• Provided material:

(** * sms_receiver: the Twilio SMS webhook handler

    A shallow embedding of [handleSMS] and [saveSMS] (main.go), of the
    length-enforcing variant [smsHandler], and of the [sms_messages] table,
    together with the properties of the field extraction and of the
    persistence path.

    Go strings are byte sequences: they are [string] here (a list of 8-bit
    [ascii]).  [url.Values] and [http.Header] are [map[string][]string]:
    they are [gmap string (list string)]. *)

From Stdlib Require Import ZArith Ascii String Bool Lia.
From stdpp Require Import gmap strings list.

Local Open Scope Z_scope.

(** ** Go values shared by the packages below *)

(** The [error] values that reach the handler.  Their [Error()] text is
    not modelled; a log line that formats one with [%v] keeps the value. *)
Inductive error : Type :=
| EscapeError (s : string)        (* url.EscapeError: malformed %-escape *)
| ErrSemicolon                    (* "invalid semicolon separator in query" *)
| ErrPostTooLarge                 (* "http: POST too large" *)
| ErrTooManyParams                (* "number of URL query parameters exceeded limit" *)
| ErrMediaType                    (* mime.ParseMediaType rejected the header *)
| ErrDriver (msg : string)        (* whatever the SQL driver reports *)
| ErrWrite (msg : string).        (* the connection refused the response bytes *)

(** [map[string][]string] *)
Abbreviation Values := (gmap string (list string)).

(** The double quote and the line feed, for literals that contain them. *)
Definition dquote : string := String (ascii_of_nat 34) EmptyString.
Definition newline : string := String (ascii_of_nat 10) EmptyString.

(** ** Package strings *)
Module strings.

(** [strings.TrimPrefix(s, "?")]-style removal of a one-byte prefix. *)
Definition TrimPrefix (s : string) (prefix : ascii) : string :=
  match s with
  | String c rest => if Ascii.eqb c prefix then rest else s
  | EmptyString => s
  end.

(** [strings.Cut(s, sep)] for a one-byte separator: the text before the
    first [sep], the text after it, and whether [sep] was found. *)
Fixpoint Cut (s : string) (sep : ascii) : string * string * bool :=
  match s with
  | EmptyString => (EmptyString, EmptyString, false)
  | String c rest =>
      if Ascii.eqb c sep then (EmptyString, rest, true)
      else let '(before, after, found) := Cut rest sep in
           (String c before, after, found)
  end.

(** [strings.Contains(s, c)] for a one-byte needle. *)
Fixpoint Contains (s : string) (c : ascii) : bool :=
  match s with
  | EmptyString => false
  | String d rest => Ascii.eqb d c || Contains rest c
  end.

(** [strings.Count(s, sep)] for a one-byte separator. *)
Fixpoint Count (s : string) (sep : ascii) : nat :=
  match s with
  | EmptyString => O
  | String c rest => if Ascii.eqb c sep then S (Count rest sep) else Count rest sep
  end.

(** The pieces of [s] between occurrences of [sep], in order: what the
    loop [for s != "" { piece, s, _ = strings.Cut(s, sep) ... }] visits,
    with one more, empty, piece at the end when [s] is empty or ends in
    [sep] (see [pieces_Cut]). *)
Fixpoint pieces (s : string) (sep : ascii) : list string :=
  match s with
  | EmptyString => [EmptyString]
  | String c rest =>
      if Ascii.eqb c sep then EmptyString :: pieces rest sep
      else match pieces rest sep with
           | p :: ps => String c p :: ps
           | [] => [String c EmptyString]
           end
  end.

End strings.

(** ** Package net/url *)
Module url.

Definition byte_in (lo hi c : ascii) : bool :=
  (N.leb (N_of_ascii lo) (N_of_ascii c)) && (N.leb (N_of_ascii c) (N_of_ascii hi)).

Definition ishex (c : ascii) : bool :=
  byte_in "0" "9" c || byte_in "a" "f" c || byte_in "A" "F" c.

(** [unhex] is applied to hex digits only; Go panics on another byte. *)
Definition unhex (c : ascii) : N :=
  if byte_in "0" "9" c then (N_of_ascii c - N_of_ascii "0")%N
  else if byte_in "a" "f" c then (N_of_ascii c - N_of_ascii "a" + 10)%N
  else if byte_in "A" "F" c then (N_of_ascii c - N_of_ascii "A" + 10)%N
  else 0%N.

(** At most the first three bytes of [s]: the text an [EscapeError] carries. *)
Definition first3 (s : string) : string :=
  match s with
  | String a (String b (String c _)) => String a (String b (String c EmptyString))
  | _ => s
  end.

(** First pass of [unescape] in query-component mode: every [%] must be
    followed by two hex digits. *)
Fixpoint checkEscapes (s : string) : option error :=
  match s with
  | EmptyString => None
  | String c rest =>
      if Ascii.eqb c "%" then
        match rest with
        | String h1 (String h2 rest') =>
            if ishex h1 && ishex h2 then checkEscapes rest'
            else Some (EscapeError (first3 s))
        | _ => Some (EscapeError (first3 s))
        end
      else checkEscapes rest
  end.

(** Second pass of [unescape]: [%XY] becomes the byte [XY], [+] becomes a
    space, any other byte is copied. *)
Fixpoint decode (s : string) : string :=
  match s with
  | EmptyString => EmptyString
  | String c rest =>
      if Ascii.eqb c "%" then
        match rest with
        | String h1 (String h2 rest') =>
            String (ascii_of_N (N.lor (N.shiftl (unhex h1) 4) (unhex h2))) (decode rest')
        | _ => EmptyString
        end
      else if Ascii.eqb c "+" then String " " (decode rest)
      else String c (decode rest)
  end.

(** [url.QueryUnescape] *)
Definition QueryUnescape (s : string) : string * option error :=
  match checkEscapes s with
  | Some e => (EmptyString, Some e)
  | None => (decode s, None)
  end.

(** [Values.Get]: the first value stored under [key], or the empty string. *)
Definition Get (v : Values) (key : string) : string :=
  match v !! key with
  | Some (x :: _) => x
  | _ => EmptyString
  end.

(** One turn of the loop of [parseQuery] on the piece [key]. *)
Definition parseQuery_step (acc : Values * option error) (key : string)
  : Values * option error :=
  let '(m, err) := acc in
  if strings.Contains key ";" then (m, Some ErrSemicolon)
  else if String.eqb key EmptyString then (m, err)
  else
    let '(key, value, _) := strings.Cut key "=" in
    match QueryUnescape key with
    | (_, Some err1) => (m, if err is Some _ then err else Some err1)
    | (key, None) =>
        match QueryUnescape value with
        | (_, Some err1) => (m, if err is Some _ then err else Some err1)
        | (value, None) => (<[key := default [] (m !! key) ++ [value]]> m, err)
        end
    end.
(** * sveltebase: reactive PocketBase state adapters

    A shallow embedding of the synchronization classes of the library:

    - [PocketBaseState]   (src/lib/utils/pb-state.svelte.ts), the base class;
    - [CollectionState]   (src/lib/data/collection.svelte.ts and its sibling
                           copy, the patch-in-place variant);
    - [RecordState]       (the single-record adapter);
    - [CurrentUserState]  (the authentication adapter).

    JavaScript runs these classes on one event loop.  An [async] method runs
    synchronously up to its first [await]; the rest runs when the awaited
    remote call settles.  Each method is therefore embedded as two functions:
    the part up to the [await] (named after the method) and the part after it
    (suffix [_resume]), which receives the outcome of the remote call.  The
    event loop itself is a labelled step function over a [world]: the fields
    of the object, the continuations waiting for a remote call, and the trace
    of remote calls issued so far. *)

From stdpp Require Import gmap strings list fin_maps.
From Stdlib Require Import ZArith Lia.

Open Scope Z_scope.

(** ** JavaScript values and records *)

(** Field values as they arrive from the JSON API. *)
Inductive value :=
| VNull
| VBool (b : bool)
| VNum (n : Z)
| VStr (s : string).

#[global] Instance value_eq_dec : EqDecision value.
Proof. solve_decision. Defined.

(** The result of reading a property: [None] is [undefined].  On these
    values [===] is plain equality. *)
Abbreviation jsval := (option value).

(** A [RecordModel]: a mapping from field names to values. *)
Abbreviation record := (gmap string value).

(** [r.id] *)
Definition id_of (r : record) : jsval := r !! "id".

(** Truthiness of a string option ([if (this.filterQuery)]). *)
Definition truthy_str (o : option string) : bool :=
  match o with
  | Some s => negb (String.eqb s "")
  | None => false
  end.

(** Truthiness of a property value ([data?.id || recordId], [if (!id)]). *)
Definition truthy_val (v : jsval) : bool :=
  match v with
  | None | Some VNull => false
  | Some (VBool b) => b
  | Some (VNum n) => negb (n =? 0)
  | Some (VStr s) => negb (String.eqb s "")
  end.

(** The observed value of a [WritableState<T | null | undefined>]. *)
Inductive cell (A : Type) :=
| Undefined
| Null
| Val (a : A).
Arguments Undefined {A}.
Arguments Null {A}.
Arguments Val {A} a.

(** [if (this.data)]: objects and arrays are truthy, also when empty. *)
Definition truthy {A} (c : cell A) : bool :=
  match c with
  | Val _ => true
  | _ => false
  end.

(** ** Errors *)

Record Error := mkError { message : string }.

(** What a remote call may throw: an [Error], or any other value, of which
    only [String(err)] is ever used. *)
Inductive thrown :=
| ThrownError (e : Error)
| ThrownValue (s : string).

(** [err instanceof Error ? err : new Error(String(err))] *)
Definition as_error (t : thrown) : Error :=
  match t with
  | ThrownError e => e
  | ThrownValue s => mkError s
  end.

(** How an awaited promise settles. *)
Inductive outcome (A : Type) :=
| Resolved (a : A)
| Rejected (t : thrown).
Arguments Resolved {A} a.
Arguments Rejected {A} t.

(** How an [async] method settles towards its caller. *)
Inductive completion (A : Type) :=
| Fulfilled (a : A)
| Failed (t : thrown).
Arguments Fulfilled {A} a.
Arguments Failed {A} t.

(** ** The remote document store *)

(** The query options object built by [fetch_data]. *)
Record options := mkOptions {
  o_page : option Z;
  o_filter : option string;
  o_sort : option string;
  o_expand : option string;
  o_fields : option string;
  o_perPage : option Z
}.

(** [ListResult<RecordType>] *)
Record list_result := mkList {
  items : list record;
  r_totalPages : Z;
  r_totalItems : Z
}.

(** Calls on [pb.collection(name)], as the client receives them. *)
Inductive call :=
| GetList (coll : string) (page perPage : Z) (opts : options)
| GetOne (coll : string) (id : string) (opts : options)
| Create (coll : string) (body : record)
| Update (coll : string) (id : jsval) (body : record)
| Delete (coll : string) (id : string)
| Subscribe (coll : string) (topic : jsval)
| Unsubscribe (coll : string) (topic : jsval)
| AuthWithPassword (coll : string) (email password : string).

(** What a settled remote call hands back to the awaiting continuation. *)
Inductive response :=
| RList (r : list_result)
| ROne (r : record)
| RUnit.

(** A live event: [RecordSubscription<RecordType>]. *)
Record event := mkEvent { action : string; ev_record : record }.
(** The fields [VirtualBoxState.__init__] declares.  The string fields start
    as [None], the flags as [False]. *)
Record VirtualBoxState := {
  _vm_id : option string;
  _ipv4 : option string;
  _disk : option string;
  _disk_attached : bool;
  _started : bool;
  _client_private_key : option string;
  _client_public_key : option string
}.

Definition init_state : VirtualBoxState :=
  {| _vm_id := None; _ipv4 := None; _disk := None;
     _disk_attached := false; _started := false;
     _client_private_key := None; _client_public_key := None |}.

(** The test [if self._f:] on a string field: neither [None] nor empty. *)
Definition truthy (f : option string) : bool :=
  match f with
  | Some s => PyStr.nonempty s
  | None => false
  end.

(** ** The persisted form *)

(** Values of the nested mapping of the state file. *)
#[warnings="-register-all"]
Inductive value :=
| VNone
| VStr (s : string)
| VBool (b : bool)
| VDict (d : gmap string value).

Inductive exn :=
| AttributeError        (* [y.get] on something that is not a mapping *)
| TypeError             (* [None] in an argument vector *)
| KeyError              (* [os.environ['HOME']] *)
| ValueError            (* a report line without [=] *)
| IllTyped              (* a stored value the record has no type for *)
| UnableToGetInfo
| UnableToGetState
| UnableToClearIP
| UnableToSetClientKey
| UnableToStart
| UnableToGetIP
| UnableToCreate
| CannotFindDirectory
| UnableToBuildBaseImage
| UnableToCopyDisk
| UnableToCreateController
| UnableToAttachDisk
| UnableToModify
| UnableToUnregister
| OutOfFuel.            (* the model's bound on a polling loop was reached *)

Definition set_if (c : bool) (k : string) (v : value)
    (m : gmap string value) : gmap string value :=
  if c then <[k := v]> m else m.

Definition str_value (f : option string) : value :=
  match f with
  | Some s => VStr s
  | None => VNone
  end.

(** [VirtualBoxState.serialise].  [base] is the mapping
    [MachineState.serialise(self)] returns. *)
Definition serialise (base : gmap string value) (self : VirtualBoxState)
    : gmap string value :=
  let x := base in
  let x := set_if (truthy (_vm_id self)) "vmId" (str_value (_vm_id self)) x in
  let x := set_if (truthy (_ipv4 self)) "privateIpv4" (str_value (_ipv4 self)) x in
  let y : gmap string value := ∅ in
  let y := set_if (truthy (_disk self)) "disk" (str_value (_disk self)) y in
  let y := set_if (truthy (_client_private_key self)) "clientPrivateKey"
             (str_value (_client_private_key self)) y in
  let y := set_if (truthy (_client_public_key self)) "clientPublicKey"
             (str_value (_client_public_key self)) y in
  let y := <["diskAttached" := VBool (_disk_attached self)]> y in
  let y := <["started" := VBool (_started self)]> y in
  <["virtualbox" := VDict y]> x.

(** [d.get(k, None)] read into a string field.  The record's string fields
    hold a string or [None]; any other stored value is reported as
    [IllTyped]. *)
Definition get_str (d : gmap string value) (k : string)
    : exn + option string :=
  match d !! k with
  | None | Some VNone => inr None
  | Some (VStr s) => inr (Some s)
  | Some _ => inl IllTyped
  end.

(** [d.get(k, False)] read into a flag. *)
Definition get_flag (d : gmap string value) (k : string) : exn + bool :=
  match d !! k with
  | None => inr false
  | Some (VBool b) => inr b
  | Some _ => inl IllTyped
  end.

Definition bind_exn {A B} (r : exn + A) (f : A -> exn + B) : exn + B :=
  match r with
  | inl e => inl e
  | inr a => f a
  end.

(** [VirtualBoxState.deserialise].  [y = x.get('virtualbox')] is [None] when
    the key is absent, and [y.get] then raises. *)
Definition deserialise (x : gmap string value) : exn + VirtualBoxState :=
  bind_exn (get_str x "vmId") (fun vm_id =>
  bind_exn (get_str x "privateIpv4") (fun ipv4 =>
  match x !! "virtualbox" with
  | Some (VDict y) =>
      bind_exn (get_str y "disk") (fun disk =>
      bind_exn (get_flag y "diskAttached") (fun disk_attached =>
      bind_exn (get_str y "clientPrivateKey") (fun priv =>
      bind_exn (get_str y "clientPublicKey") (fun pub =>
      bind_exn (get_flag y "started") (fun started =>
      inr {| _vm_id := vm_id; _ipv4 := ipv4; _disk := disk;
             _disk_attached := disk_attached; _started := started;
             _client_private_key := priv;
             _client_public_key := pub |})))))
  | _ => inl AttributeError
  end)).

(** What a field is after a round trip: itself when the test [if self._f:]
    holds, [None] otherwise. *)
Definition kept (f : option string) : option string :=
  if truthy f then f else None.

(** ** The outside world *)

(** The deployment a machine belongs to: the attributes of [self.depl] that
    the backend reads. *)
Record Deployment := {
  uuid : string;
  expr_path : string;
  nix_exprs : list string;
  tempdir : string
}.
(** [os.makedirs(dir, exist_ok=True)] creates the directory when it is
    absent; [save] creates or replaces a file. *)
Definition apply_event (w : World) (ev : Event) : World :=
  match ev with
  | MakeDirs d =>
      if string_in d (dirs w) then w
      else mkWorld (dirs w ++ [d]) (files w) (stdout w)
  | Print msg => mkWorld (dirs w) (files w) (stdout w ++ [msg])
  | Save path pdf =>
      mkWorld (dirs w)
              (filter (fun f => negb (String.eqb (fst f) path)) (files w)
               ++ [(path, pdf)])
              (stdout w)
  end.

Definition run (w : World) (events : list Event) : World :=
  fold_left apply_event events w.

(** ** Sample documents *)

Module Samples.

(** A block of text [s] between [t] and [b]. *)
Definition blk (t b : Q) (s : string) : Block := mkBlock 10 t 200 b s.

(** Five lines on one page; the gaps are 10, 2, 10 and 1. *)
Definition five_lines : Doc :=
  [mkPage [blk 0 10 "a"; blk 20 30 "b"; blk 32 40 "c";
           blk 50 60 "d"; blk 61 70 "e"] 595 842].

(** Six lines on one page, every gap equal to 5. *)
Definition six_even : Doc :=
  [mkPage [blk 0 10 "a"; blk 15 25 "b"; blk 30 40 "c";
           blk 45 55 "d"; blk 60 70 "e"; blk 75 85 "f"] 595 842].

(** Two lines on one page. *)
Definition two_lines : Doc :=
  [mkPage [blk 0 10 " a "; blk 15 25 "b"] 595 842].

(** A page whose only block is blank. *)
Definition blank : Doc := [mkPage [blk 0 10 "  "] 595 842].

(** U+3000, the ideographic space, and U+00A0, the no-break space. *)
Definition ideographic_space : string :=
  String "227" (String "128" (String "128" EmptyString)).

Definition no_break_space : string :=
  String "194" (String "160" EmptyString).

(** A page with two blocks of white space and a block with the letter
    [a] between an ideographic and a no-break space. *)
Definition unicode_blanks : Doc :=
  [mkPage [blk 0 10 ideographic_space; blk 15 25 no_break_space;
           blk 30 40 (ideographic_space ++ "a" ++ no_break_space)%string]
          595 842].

• Task item:
Your answer should be the lines above, from the line containing "(str_value (_client_private_key self))" up to and including the line containing "b) => inr b", reproduced exactly and with nothing else.

• Your response:
             (str_value (_client_private_key self)) y in
  let y := set_if (truthy (_client_public_key self)) "clientPublicKey"
             (str_value (_client_public_key self)) y in
  let y := <["diskAttached" := VBool (_disk_attached self)]> y in
  let y := <["started" := VBool (_started self)]> y in
  <["virtualbox" := VDict y]> x.

(** [d.get(k, None)] read into a string field.  The record's string fields
    hold a string or [None]; any other stored value is reported as
    [IllTyped]. *)
Definition get_str (d : gmap string value) (k : string)
    : exn + option string :=
  match d !! k with
  | None | Some VNone => inr None
  | Some (VStr s) => inr (Some s)
  | Some _ => inl IllTyped
  end.

(** [d.get(k, False)] read into a flag. *)
Definition get_flag (d : gmap string value) (k : string) : exn + bool :=
  match d !! k with
  | None => inr false
  | Some (VBool b) => inr b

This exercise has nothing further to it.